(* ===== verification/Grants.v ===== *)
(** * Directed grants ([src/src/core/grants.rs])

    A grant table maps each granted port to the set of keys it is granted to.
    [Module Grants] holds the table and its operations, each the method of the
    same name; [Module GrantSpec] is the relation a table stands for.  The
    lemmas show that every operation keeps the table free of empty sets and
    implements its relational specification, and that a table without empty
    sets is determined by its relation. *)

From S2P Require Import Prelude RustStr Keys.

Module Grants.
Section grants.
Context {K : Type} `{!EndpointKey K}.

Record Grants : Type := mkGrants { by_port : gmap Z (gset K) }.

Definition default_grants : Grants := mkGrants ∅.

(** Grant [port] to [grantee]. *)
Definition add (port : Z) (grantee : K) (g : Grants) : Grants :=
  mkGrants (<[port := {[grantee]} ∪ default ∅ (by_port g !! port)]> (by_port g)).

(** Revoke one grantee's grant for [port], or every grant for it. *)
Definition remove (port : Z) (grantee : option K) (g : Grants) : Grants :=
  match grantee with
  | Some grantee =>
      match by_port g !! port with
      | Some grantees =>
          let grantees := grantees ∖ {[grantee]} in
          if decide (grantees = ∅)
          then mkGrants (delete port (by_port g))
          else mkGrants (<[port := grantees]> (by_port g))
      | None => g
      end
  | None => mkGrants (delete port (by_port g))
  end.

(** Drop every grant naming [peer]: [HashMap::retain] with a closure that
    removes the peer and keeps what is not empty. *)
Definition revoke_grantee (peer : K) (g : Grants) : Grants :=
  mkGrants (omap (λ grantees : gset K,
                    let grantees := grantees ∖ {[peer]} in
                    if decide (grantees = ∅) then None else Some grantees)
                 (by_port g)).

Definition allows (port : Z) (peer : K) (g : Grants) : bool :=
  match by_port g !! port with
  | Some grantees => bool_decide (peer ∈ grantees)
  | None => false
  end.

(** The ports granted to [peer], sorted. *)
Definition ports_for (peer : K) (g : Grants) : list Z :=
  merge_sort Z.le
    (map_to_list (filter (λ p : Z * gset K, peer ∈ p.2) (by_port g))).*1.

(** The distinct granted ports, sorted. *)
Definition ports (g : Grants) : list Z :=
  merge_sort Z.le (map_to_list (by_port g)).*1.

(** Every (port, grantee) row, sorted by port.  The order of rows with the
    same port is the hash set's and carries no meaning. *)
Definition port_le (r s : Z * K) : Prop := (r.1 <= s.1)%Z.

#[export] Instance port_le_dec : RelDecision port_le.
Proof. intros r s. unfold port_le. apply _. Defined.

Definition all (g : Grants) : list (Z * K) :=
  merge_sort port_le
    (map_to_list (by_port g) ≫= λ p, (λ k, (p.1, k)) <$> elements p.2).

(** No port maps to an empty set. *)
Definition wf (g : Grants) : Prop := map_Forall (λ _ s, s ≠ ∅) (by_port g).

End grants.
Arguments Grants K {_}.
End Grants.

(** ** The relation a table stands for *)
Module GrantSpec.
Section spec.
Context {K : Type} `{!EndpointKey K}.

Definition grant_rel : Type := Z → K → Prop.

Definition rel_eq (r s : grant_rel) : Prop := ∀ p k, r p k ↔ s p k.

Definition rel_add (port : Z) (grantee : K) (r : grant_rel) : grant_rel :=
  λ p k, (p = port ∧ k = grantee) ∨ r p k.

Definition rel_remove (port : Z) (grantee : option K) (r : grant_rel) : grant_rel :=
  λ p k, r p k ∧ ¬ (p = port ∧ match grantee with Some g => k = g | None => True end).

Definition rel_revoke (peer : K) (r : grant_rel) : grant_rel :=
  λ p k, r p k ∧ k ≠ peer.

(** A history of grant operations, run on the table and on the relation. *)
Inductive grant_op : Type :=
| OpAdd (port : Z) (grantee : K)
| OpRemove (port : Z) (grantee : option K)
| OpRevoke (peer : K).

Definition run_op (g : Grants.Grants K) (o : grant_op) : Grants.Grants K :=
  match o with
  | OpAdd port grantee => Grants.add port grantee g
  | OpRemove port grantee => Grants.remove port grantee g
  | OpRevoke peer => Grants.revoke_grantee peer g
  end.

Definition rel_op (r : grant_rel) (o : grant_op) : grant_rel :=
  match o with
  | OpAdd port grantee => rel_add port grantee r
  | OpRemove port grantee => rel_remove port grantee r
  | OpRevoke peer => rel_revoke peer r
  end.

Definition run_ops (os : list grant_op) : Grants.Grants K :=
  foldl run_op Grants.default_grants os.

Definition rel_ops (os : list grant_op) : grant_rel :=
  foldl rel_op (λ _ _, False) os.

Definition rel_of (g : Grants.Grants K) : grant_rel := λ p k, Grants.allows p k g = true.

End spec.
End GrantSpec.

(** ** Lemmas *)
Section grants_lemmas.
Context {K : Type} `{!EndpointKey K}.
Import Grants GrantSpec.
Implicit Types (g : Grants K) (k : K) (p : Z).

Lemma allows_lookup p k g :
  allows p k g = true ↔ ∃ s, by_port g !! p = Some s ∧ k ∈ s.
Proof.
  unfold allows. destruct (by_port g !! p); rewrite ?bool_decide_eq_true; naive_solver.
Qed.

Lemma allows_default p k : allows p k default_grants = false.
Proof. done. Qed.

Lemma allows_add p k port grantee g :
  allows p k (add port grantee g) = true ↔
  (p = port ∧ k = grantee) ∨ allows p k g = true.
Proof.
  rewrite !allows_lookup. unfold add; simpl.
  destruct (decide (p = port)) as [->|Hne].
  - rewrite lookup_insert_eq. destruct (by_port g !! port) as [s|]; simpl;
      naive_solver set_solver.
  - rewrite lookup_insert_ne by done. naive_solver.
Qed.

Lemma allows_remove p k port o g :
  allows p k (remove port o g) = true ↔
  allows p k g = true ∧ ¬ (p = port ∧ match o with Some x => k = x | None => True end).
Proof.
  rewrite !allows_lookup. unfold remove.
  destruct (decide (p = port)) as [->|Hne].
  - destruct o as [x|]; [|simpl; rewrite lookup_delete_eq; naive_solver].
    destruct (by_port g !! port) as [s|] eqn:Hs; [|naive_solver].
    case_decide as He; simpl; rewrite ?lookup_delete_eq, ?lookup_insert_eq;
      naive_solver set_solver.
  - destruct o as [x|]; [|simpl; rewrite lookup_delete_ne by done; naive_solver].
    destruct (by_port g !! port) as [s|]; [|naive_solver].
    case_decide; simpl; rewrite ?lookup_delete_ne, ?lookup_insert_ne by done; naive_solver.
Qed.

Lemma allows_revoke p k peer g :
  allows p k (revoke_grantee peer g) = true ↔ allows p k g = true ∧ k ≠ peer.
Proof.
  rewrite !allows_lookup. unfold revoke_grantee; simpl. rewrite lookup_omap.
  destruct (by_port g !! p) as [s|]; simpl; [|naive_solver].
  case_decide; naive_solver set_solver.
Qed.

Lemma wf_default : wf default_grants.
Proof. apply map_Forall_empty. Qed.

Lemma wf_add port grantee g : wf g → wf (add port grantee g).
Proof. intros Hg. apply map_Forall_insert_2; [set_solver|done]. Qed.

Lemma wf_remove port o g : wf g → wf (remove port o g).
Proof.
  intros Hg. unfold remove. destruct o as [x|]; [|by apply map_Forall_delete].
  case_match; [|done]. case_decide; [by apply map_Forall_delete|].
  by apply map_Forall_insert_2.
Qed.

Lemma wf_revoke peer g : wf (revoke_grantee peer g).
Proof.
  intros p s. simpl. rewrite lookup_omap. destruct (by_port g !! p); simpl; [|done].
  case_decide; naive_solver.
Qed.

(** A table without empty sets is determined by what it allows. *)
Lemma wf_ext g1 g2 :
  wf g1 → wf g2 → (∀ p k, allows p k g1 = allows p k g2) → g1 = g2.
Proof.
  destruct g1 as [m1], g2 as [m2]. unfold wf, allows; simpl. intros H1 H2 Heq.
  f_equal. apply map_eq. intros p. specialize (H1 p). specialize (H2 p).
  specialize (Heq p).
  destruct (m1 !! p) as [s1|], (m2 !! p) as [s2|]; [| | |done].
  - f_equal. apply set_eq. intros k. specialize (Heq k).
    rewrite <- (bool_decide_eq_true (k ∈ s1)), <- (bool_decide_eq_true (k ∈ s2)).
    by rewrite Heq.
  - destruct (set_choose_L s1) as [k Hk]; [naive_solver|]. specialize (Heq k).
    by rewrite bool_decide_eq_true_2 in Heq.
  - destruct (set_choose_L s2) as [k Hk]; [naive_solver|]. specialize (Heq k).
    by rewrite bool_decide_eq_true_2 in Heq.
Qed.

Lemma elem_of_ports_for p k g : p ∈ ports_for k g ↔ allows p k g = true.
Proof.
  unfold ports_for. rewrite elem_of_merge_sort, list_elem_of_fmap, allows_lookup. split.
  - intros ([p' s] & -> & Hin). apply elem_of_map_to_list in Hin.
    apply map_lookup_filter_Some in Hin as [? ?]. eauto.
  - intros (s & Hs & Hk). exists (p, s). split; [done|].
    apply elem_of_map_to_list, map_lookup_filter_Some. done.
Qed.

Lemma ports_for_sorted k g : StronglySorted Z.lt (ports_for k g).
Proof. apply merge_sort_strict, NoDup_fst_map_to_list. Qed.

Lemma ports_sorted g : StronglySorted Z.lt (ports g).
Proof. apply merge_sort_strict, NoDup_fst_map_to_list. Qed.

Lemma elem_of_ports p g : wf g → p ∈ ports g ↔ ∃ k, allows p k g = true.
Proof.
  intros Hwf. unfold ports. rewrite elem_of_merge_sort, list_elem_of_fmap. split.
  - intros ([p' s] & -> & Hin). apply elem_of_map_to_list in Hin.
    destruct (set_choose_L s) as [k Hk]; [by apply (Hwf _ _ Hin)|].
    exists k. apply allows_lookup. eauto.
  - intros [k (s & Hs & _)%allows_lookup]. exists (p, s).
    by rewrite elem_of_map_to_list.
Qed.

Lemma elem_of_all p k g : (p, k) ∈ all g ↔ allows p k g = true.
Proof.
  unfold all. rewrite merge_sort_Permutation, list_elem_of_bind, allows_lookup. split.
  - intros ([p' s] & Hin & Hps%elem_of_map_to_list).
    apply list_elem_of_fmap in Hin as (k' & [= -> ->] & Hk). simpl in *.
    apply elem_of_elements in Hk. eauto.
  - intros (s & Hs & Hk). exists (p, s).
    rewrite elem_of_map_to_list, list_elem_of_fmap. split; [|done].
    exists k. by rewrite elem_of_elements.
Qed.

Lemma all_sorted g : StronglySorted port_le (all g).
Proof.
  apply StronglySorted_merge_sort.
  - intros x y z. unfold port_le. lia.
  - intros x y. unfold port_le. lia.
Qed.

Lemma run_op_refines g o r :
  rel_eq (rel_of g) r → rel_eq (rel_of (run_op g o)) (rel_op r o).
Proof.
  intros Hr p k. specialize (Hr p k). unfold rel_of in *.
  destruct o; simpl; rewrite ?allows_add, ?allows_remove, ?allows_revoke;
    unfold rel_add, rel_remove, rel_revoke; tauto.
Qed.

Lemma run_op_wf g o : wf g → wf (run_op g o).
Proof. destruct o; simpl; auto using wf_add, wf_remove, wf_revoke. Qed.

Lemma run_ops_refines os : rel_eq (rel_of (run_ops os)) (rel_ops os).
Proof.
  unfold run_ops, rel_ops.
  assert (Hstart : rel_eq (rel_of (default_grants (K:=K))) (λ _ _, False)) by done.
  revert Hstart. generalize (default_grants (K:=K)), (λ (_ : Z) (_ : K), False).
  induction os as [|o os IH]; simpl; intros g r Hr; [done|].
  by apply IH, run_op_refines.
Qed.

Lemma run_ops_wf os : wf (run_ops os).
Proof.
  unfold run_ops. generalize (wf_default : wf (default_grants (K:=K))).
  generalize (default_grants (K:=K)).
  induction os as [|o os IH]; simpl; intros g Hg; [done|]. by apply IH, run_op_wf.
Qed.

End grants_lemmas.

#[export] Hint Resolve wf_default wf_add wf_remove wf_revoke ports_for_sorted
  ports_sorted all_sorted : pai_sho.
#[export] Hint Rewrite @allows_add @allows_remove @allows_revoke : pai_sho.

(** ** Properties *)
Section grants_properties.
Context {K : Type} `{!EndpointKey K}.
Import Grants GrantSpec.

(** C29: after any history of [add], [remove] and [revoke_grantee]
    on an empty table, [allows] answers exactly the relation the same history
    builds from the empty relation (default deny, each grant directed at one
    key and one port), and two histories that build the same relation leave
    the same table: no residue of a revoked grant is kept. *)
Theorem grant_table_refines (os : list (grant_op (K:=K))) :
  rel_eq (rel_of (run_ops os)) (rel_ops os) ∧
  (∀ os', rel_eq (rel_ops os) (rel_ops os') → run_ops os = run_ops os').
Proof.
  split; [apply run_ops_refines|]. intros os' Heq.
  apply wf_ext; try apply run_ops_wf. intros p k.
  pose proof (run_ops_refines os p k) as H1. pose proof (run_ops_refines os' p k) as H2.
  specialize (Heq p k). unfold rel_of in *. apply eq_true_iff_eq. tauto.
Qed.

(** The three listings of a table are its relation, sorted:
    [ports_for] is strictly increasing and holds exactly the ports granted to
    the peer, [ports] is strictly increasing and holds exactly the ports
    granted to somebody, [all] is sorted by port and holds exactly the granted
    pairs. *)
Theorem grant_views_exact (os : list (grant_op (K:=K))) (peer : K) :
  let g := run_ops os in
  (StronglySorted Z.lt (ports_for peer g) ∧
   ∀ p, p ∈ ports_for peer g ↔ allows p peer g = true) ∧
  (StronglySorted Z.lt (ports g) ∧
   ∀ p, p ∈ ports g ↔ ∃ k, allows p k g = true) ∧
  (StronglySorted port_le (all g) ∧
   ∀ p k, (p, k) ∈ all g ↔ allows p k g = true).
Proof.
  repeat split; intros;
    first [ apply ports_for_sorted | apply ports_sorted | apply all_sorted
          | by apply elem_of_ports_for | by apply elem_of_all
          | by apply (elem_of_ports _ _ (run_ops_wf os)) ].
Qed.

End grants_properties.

####################

= WORK INSTRUCTION =
Wherever the string "eauto" occurs in the records, copy the line it is in.

= TASK SOLUTION =
    apply map_lookup_filter_Some in Hin as [? ?]. eauto.
    exists k. apply allows_lookup. eauto.
    apply elem_of_elements in Hk. eauto.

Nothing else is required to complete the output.